Time had come to say goodbye to Springbok. It had been a great base to take a look around the eastern part of the Richtersveld, just as Port Nolloth had been great for the western part. Both places also allowed us a glimpse south into the (only slightly) more humid southern part of Namaqualand in the Western Cape Province. It’s only some 270 km to Vredendal along the N7 and we knew where we wanted to stay in Vredendal from our visit in September, so we had plenty of time for a side trip. I had been dozing in the back of the car – highways can be monotonous – so I had missed the transition in scenery – everything was much greener than up north.
We took a turning east at Kamieskroon and, now fully awake, I asked for a stop to photograph the wildflowers at the side of the road.
On closer inspection, the majority of the flowers turned out to be Stachys sp.

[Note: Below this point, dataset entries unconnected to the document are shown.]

(** * podStation PWA: the offline storage handler and the podcasts controller

    A shallow embedding of [src/lib/OfflineStorageHandler.ts] and of the
    podcasts controller that drives it, followed by the properties the
    specification states about them.

    Layout of the file:
    - [Js]: the few JavaScript notions the code relies on (dates, promises,
      [Array.prototype.findIndex], [Array.prototype.sort]);
    - [Podcast], [Episode], ...: the record types of the storage module;
    - [Dexie]: the object stores and indexes the handler is written against;
    - [Storage]: [OfflineStorageHandler] (interface) and
      [OfflineStorageHandlerImplementation];
    - [Controller]: [PodcastsControllerImplementation];
    - the theorems. *)

From Stdlib Require Import ZArith List String Bool Lia Permutation Sorted.
Import ListNotations.
Open Scope Z_scope.

Set Implicit Arguments.

(* ================================================================== *)
(** * JavaScript notions *)

Module Js.

(** A [Date] is a number of milliseconds since the epoch; [None] is the
    Invalid Date (what [new Date(s)] yields on an unparsable [s]). *)
Definition Date := option Z.

(** [a < b] as the relational operator evaluates it on two properties that
    hold a [Date] or are undefined: undefined and the Invalid Date convert
    to NaN, and every comparison with NaN is false. *)
Definition lt (a b : option Date) : bool :=
  match a, b with
  | Some (Some x), Some (Some y) => x <? y
  | _, _ => false
  end.

(** What a rejected promise carries. *)
Inductive Error : Type :=
| ConstraintError              (* a key or a unique index is already taken *)
| ModifyError                  (* a modification could not be stored *)
| BulkError                    (* a bulk write could not be stored *)
| RequestError (message : string). (* the directory service failed *)

(** A settled promise. *)
Inductive outcome (A : Type) : Type :=
| Fulfilled (a : A)
| Rejected (e : Error).
Arguments Rejected {A} e.

Definition isRejected {A} (o : outcome A) : bool :=
  match o with Fulfilled _ => false | Rejected _ => true end.

(** The truth value of a property that holds a string or is undefined, as
    the conditional operator takes it: undefined and the empty string are
    falsy, every other string is truthy. *)
Definition truthy (s : option string) : bool :=
  match s with
  | None => false
  | Some EmptyString => false
  | Some (String _ _) => true
  end.

Section Array.
Context {A : Type}.

(** [Array.prototype.findIndex]: the index of the first element that
    satisfies [p], and -1 when there is none. *)
Fixpoint findIndex (p : A -> bool) (l : list A) : Z :=
  match l with
  | [] => -1
  | x :: l' =>
      if p x then 0
      else let i := findIndex p l' in if i <? 0 then -1 else i + 1
  end.

(** [l[i]] for a non-negative integer [i]; [None] is undefined. *)
Definition get (l : list A) (i : Z) : option A :=
  if i <? 0 then None else nth_error l (Z.to_nat i).

(** [l[i] = x] for an index inside the array (an assignment past the end
    would extend the array: the code only assigns at an index that
    [findIndex] returned). *)
Fixpoint set_nat (l : list A) (n : nat) (x : A) : list A :=
  match l, n with
  | [], _ => []
  | _ :: l', O => x :: l'
  | y :: l', S n' => y :: set_nat l' n' x
  end.

Definition set (l : list A) (i : Z) (x : A) : list A :=
  if i <? 0 then l else set_nat l (Z.to_nat i) x.

(** [l.push(x)]. *)
Definition push (l : list A) (x : A) : list A := l ++ [x].

(** [Array.prototype.sort] with a comparator, as a stable sort: an
    element goes before the first later one it does not compare greater
    than.  (The language fixes the order only when the comparator is a
    consistent order; it is always a permutation of the array.) *)
Fixpoint insert (cmp : A -> A -> Z) (x : A) (l : list A) : list A :=
  match l with
  | [] => [x]
  | y :: l' => if cmp x y <=? 0 then x :: l else y :: insert cmp x l'
  end.

Definition sort (cmp : A -> A -> Z) (l : list A) : list A :=
  fold_right (insert cmp) [] l.
End Array.

End Js.

Import Js.

(* ================================================================== *)
(** * Record types of the storage module *)

Module Destination.
Record t : Type := mk {
  name : string;
  type : option string;
  address : string;
  split : option Z
}.
End Destination.

Module ValueModel.
Record t : Type := mk {
  type : string;
  method : option string;
  suggested : option string
}.
End ValueModel.

Module Value.
Record t : Type := mk {
  model : ValueModel.t;
  destinations : list Destination.t
}.
End Value.

Inductive Status : Type := new | processed.

(** [Podcast].  The type of the [id] property is a parameter: [option Z]
    for [Podcast] itself ([id?: number]), [Z] for [RequireId<Podcast>] and
    [unit] for [OmitId<Podcast>]. *)
Module Podcast.
Record t (I : Type) : Type := mk {
  id : I;
  status : Status;
  feedUrl : string;
  alternateFeedUrls : option (list string);
  lastBuildDate : option Date;
  lastItemPubDate : option Date;
  firstItemPubDate : option Date;
  title : option string;
  description : option string;
  link : option string;
  imageUrl : option string;
  subscribed : bool;
  podcastIndexOrgId : option Z;
  podcastIndexOrgLastEpisodeFetch : option Date;
  value : option (list Value.t)
}.

Definition withId {I J : Type} (j : J) (p : t I) : t J :=
  {| id := j; status := status p; feedUrl := feedUrl p;
     alternateFeedUrls := alternateFeedUrls p;
     lastBuildDate := lastBuildDate p;
     lastItemPubDate := lastItemPubDate p;
     firstItemPubDate := firstItemPubDate p;
     title := title p; description := description p; link := link p;
     imageUrl := imageUrl p; subscribed := subscribed p;
     podcastIndexOrgId := podcastIndexOrgId p;
     podcastIndexOrgLastEpisodeFetch := podcastIndexOrgLastEpisodeFetch p;
     value := value p |}.
End Podcast.

Module Enclosure.
Record t : Type := mk {
  url : string;
  length : Z;
  type : string
}.
End Enclosure.

(** [Episode], with the same convention for [id]. *)
Module Episode.
Record t (I : Type) : Type := mk {
  (* feed and index data *)
  id : I;
  podcastId : Z;
  title : option string;
  link : option string;
  description : option string;
  imageUrl : option string;
  categories : option (list string);
  pubDate : option Date;
  enclosure : option Enclosure.t;
  duration : option Z;
  guid : option string;
  podcastIndexOrgId : Z;
  (* user data *)
  position : option Z;
  lastTimeListened : option Date;
  finished : option bool
}.

Definition withId {I J : Type} (j : J) (e : t I) : t J :=
  {| id := j; podcastId := podcastId e; title := title e; link := link e;
     description := description e; imageUrl := imageUrl e;
     categories := categories e; pubDate := pubDate e;
     enclosure := enclosure e; duration := duration e; guid := guid e;
     podcastIndexOrgId := podcastIndexOrgId e; position := position e;
     lastTimeListened := lastTimeListened e; finished := finished e |}.
End Episode.

(** A property of a [RequireOnly<T, 'id'>] argument: absent from the object,
    or present with a value for a property of type [V]. *)
Definition change (V : Type) : Type := option V.

Definition apply_change {V : Type} (c : change V) (old : V) : V :=
  match c with Some v => v | None => old end.

(** [RequireOnlyId<Podcast>]: [id] and any subset of the other properties.
    A property whose own type is optional may be present and undefined
    ([Some None]); the store then deletes it from the record. *)
Module PodcastChanges.
Record t : Type := mk {
  id : Z;
  status : change Status;
  feedUrl : change string;
  alternateFeedUrls : change (option (list string));
  lastBuildDate : change (option Date);
  lastItemPubDate : change (option Date);
  firstItemPubDate : change (option Date);
  title : change (option string);
  description : change (option string);
  link : change (option string);
  imageUrl : change (option string);
  subscribed : change bool;
  podcastIndexOrgId : change (option Z);
  podcastIndexOrgLastEpisodeFetch : change (option Date);
  value : change (option (list Value.t))
}.

(** The object [{id: k}], to which the callers add properties. *)
Definition only (k : Z) : t :=
  mk k None None None None None None None None None None None None None None.

Definition apply (c : t) (p : Podcast.t Z) : Podcast.t Z :=
  {| Podcast.id := Podcast.id p;
     Podcast.status := apply_change (status c) (Podcast.status p);
     Podcast.feedUrl := apply_change (feedUrl c) (Podcast.feedUrl p);
     Podcast.alternateFeedUrls :=
       apply_change (alternateFeedUrls c) (Podcast.alternateFeedUrls p);
     Podcast.lastBuildDate :=
       apply_change (lastBuildDate c) (Podcast.lastBuildDate p);
     Podcast.lastItemPubDate :=
       apply_change (lastItemPubDate c) (Podcast.lastItemPubDate p);
     Podcast.firstItemPubDate :=
       apply_change (firstItemPubDate c) (Podcast.firstItemPubDate p);
     Podcast.title := apply_change (title c) (Podcast.title p);
     Podcast.description :=
       apply_change (description c) (Podcast.description p);
     Podcast.link := apply_change (link c) (Podcast.link p);
     Podcast.imageUrl := apply_change (imageUrl c) (Podcast.imageUrl p);
     Podcast.subscribed :=
       apply_change (subscribed c) (Podcast.subscribed p);
     Podcast.podcastIndexOrgId :=
       apply_change (podcastIndexOrgId c) (Podcast.podcastIndexOrgId p);
     Podcast.podcastIndexOrgLastEpisodeFetch :=
       apply_change (podcastIndexOrgLastEpisodeFetch c)
                    (Podcast.podcastIndexOrgLastEpisodeFetch p);
     Podcast.value := apply_change (value c) (Podcast.value p) |}.
End PodcastChanges.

No point in waiting for a species name, as the genus contains some 300 to 450 taxa spread all over the world. One species is used in florestry as dried flowers in flower arranging.
From (poor) memory, S2714 was to search for Euphorbia multiceps that had been suggested from along this track. We enjoyed the look around, but found no succulent worth photographing.
S2715 was interesting for an impressive stand of Aloe dichotoma across the fenced off field alongside the track. A missing bit of fencing let us in. The strange thing about the Aloes was that they each had a number tag at their base. Was this a conservation experiment? Or a nursery, growing plants to be pulled up and sold? I think the former, as there was no evidence of recent plant extractions.
We had been confident to find beds in Vredendal, as the hotel where we had stayed in September dod not seem to get too busy. Wrong! We wanted to stay three or four nights, but there was a wine festival in town at the weekend and most of the rooms were booked. They managed to find 3 rooms for us after all. Phew!